When I was in college, I wrote a paper comparing humans to a virus. My professor for that class was one of these asshole professors who said he rarely gave out A’s, but I managed to impress him enough to keep my perfect 4.0 GPA. Though still a cynic, as I get older, I’ve softened enough to not let things bother me like they used to. I no longer think humanity is a virus to planet Earth. It’s pretty clear to me now that we are far more like bacteria. Because, there is a balance of good and bad bacteria, not just in the world, but literally in our stomachs (and for us ladies, in our vaginas!). And I think all people, regardless of gender, race, religion, age, has capacity for good and bad. For good or bad bacteria to thrive, requires certain environments. And, I think, people pay too much mind to the toxic things on the internet. Hell, I fall into that trap all the time! Though I’d love to challenge the world to post three positive comments or posts for every time they give into an internet troll, I’m well aware the only change I can make in the world are my doings. And if I want us all to go back to like we used to be, when people weren’t so quick to dismiss each other over petty differences, I have to first be that person.
One of my favorite things in the world to do is go to rock and roll concerts.

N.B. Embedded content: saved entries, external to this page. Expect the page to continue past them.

Definition fresh : decoder :=
  {| code_point := 0; bytes_seen := 0; bytes_needed := 0;
     lower_boundary := 128; upper_boundary := 191; bom_seen := false |}.

Definition reset (d : decoder) : decoder :=
  {| code_point := 0; bytes_seen := 0; bytes_needed := 0;
     lower_boundary := 128; upper_boundary := 191; bom_seen := bom_seen d |}.

Definition replacement : N := 65533.

(** A byte met when no sequence is open: the code points produced and the
    next state. *)
Definition lead (d : decoder) (b : N) : list N * decoder :=
  if b <=? 127 then ([b], d)
  else if (194 <=? b) && (b <=? 223) then
    ([], {| code_point := N.land b 31; bytes_seen := 0; bytes_needed := 1;
            lower_boundary := 128; upper_boundary := 191;
            bom_seen := bom_seen d |})
  else if (224 <=? b) && (b <=? 239) then
    ([], {| code_point := N.land b 15; bytes_seen := 0; bytes_needed := 2;
            lower_boundary := if b =? 224 then 160 else 128;
            upper_boundary := if b =? 237 then 159 else 191;
            bom_seen := bom_seen d |})
  else if (240 <=? b) && (b <=? 244) then
    ([], {| code_point := N.land b 7; bytes_seen := 0; bytes_needed := 3;
            lower_boundary := if b =? 240 then 144 else 128;
            upper_boundary := if b =? 244 then 143 else 191;
            bom_seen := bom_seen d |})
  else ([replacement], d).

(** One byte through the decoder's handler. *)
Definition handler (d : decoder) (b : N) : list N * decoder :=
  if bytes_needed d =? 0 then lead d b
  else if (b <? lower_boundary d) || (upper_boundary d <? b) then
    (* the open sequence is abandoned and the byte is read again *)
    let (out, d') := lead (reset d) b in (replacement :: out, d')
  else
    let cp := N.lor (N.shiftl (code_point d) 6) (N.land b 63) in
    let seen := bytes_seen d + 1 in
    if seen =? bytes_needed d then ([cp], reset d)
    else ([], {| code_point := cp; bytes_seen := seen;
                 bytes_needed := bytes_needed d;
                 lower_boundary := 128; upper_boundary := 191;
                 bom_seen := bom_seen d |}).
(** A conversation: messages handled one after the other. *)
Fixpoint run (messages : list (string * string)) (self : ChatBot) : ChatBot :=
  match messages with
  | [] => self
  | (user_id, message) :: rest => run rest (snd (handle_message user_id message self))
  end.

(** *** Vocabulary of the specification *)

(** The session of a user as the methods see it, and the bot once that
    session exists. *)
Definition session_of (user_id : string) (self : ChatBot) : Session :=
  fst (_get_or_create_session user_id self).

Definition ensure (user_id : string) (self : ChatBot) : ChatBot :=
  snd (_get_or_create_session user_id self).

(** The normalized form of a message: lowercased, then trimmed. *)
Definition normalize (message : string) : string :=
  str_strip (str_lower message).

(** A free-text message asking to add the selected product. *)
Definition add_text (message : string) : Prop :=
  startswith "btn_" message = false /\
  _is_add_to_cart_intent (normalize message) = true.

(** The callback of the add button of a product. *)
Definition add_button (product : ProductRef) : string :=
  "btn_add_" ++ str_int (id (obj product)).

(** The routes of the dispatcher for free text, and the route of a
    normalized message: the first intent that matches, in the order
    add-to-cart, product search, view cart. *)
Inductive Route := RouteAdd | RouteSearch | RouteViewCart | RouteUnknown.

Definition route (normalized : string) : Route :=
  if _is_add_to_cart_intent normalized then RouteAdd
  else if _is_product_search normalized then RouteSearch
  else if _is_view_cart_intent normalized then RouteViewCart
  else RouteUnknown.

Definition dispatch (r : Route) (user_id normalized : string) (self : ChatBot)
  : Response * ChatBot :=
  match r with
  | RouteAdd => add_product_to_cart user_id None self
  | RouteSearch => handle_product_selection user_id normalized self
  | RouteViewCart => send_cart_confirmation_buttons user_id self
  | RouteUnknown => (not_understood, ensure user_id self)
  end.

(** A message that can set the last selected product of its sender: an add
    button, or free text routed to the product search. *)
Definition selects_product (message : string) : bool :=
  if startswith "btn_" message then startswith "btn_add_" message
  else match route (normalize message) with
       | RouteSearch => true
       | _ => false
       end.

End ChatBot.

(** The bots that conversations lead to, from a new bot. *)
Definition reachable `{PyBuiltins} (self : ChatBot) : Prop :=
  exists messages, self = run messages new_ChatBot.

(** What a call for [user_id] may do to the bot: allocate, write the session
    of [user_id], and select a catalog product or keep the selection. *)
Definition step_post (user_id : string) (self self' : ChatBot) : Prop :=
  (next_addr self <= next_addr self')%nat /\
  sessions self' = <[user_id := session_of user_id self']> (sessions self) /\
  (forall p, last_product (session_of user_id self') = Some p ->
             p ∈ AVAILABLE_PRODUCTS \/ last_product (session_of user_id self) = Some p) /\
  (forall item, item ∈ cart (session_of user_id self') ->
                item ∈ cart (session_of user_id self) \/
                addr item = next_addr self /\ (next_addr self < next_addr self')%nat /\
                exists p, last_product (session_of user_id self') = Some p /\
                          obj item = obj p).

Yes, I usually snap a few pictures of the band, but I get so annoyed at people who just stand there and record, watching the whole concert through their screen instead of experiencing the moment. But I cannot convince these types of people to be here now, like we used to, before. Only I can blot out the world and dance. I love going to the movies. And I don’t want that to be a thing of the past… so I go to theaters. I vote for things I want to exist in the future by paying for them now. I frequent restaurants I don’t want to close in the ever growing difficulties that is owning a small business in this country. One day, there may only be chain restaurants. Yes, I piggyback off of some people’s streaming services. But I pay for some of my own, and watch TV shows that I want more seasons of. In this way, I vote for what entertainment lives with my time.
Bones break, and when you’re hobbling along, you watch people walk effortlessly thinking, “they walk just like I used to.” Even the healthiest of people get cancers, sometimes they don’t win. And just like that, there’s no more calling that person like you used to. Kids grow up very quickly. They go from snuggling you, to teenagers with attitudes, and one day, you’ll miss their wide grin like they used to when you came through the door. Someday, your skin will sag, and you’ll probably get a little fat, and you’ll look in the mirror and wish you looked like you used to. When your parents die, no one will send you birthday cards anymore, because people just don’t do that anymore, not like they used to.

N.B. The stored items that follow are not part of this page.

(** X10: a failure of the transport is handed on as it is. When its
    promise rejects, the promise [fetch] returns rejects with the same
    value, and [fetch] allocates nothing else: no ApiError, no decoder.
    When its promise never settles, neither does the one [fetch]
    returns. When the transport throws, so does [fetch]. *)
Theorem fetch_transport_failure (this : value) (h h1 h2 h3 : heap) (url fullUrl : string)
        (options : value) (request : value * string) :
  fetch_url queryString_stringify this url options h = (Normal request, h1) ->
  buildFullUrl Url_resolve this (snd request) h1 = (Normal fullUrl, h2) ->
  (forall e : value,
     global_fetch fullUrl (fst request) h2 = (Throw e, h3) ->
     fetch Url_resolve queryString_stringify global_fetch this url options h =
       (Throw e, h3)) /\
  (forall (answer : loc) (e : value),
     global_fetch fullUrl (fst request) h2 = (Normal (VRef answer), h3) ->
     h3 !! answer = Some (OPromise (Rejected e)) ->
     fetch Url_resolve queryString_stringify global_fetch this url options h =
       (Normal (VRef (length h3)), h3 ++ [OPromise (Rejected e)])) /\
  (forall answer : loc,
     global_fetch fullUrl (fst request) h2 = (Normal (VRef answer), h3) ->
     h3 !! answer = Some (OPromise Unsettled) ->
     fetch Url_resolve queryString_stringify global_fetch this url options h =
       (Normal (VRef (length h3)), h3 ++ [OPromise Unsettled])).
Proof.
  intros Hreq Hurl. split; [|split].
  - intros e Hfetch. unfold fetch.
    eapply run_bind; [exact Hreq|]. eapply run_bind; [exact Hurl|].
    apply run_bind_throw. exact Hfetch.
  - intros answer e Hfetch Hanswer. unfold fetch.
    eapply run_bind; [exact Hreq|]. eapply run_bind; [exact Hurl|].
    eapply run_bind; [exact Hfetch|]. unfold call_then. rewrite Hanswer. reflexivity.
  - intros answer Hfetch Hanswer. unfold fetch.
    eapply run_bind; [exact Hreq|]. eapply run_bind; [exact Hurl|].
    eapply run_bind; [exact Hfetch|]. unfold call_then. rewrite Hanswer. reflexivity.
Qed.

End Delivery.


Lemma fetch_transport_failure_witness :
  fetch String.append stub_stringify (failing_transport (VStr "network down"))
        (VRef 0) "/sample" VUndefined sample_heap =
    (Normal (VRef 7),
     sample_request_heap ++ [OPromise (Rejected (VStr "network down"));
                             OPromise (Rejected (VStr "network down"))]).
Proof.
  destruct (fetch_transport_failure String.append stub_stringify
              (failing_transport (VStr "network down")) (VRef 0) sample_heap
              sample_request_heap sample_request_heap
              (sample_request_heap ++ [OPromise (Rejected (VStr "network down"))])
              "/sample" "http://example.com/sample?" VUndefined (VRef 5, "/sample?"))
    as (_ & Hrejected & _); [vm_compute; reflexivity ..|].
  apply (Hrejected 6 (VStr "network down")); vm_compute; reflexivity.
Defined.

(** ** Dispatches that return *)

Section Totality.

Variable Url_resolve : string -> string -> string.
Variable queryString_stringify : heap -> value -> string.
Variable global_fetch : string -> value -> M value.
(** [Equal] on two well-formed sketches returns [true] exactly when the
    dimensions, the count and the tables are the same: the default
    value and the Top-N index play no part. *)
Theorem Equal_spec (c rc : CMSketch) :
  wf c -> wf rc ->
  exists b,
    Equal (Some c) (Some rc) = Done b /\
    (b = true <->
     width c = width rc /\ depth c = depth rc /\ count c = count rc /\
     table c = table rc).
Proof.
  intros Hc Hrc. rewrite (Equal_run c rc Hc Hrc).
  eexists. split; [reflexivity|]. apply bool_decide_eq_true.
Qed.

(** ** [Copy] *)

Lemma copy_full (w : nat) (src : list Z) :
  length src = w -> copy (replicate w 0) src = src.
Proof.
  intros H. unfold copy. rewrite length_replicate, <- H.
  rewrite firstn_all, drop_ge by (rewrite length_replicate; lia).
  apply app_nil_r.
Qed.

Lemma copyRows_spec (w : Z) (table : list (list Z)) :
  0 <= w \/ table = [] -> shaped w table ->
  forall (pre rest : list (list Z)) (tbl : list (list Z)),
    table = pre ++ rest -> length tbl = length rest ->
    copyRows w table (length pre) tbl = Done rest.
Proof.
  intros Hw Hs pre rest. revert pre.
  induction rest as [|row rest IH]; intros pre tbl Ht Hlen.
  - destruct tbl; [reflexivity|discriminate].
  - destruct tbl as [|x tbl]; [discriminate|].
    cbn [copyRows].
    assert (Hw0 : 0 <= w).
    { destruct Hw as [?|Hw]; [assumption|].
      rewrite Hw in Ht. now destruct pre. }
    rewrite make_Done by assumption. cbn [mbind exec_bind].
    rewrite (index_Done table _ row)
      by (rewrite Ht, lookup_app_r, Nat.sub_diag by lia; reflexivity).
    cbn [mbind exec_bind].
    specialize (IH (pre ++ [row]) tbl).
    rewrite length_app in IH. simpl in IH. rewrite Nat.add_1_r in IH.
    rewrite IH; [|now rewrite <- app_assoc|simpl in Hlen; lia].
    cbn [mbind exec_bind]. f_equal. f_equal.
    apply copy_full.
    unfold shaped in Hs. rewrite Ht in Hs.
    apply Forall_app in Hs as [_ Hs]. apply Forall_cons in Hs as [Hr _].
    simpl in Hr. lia.
Qed.

Lemma Copy_run (c : CMSketch) :
  wf c ->
  Copy (Some c)
  = Done (Some (mkCMSketch (depth c) (width c) (count c) 0 (table c) None)).
Proof.
  intros Hwf. unfold Copy.
  pose proof (wf_depth c Hwf) as Hd.
  rewrite make_Done by lia. cbn [mbind exec_bind].
  rewrite (copyRows_spec (width c) (table c)) with (pre := []) (rest := table c).
  - reflexivity.
  - destruct (table c) as [|row tbl] eqn:Et; [now right|left].
    pose proof (wf_rows c Hwf) as Hs. rewrite Et in Hs.
    apply Forall_cons in Hs as [H0 _]. simpl in H0. lia.
  - apply (wf_rows c Hwf).
  - reflexivity.
  - rewrite length_replicate. lia.
Qed.
(** * Site check: page inventory, rendering pipeline and runtime polyfills

    A shallow embedding of [scripts/check-site.ts] (the end-to-end check
    of the documentation site) and of its Jest setup file, which installs
    the [File] and [FormData] stand-ins.

    Layout:
    - [Text]      JavaScript string primitives used by the script;
    - [Regex]     a backtracking matcher for the regular expressions used;
    - [Inventory] the page inventory ([components]);
    - [Effects]   a small log-and-exception monad for the async code;
    - [Render]    [render], [handleComponentName], the scenarios;
    - [Teardown]  the [afterAll] hook;
    - [Polyfill]  [MockFile] and [MockFormData];
    - [Setup]     the [beforeAll] hook;
    - [Samples]   concrete documents and worlds for the examples;
    - [TextFacts], [RegexFacts], [InventoryFacts], [RenderFacts],
      [TeardownFacts], [PolyfillFacts]: the properties;
    - [InventoryLaws], [RenderLaws], [SetupFacts], [PolyfillLaws]:
      further properties of the same code. *)

From Stdlib Require Import List Ascii String Bool Arith ZArith NArith Lia.
From Stdlib Require Import DecimalString.
From stdpp Require Import gmap strings.
Import ListNotations.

The tragedy lies not in what becomes what we used to enjoy, or what we used to be, either as individuals or relationships, be them romantic, friendships or family, but rather that we let them slip right by us and appreciate them more as an afterthought. Everything fades or changes, and eventually ends. We may not be able to turn back the clocks to how things used to be, but we don’t have to become numb and detached. We can take the best parts of our old selves be like we used to. You just have to try.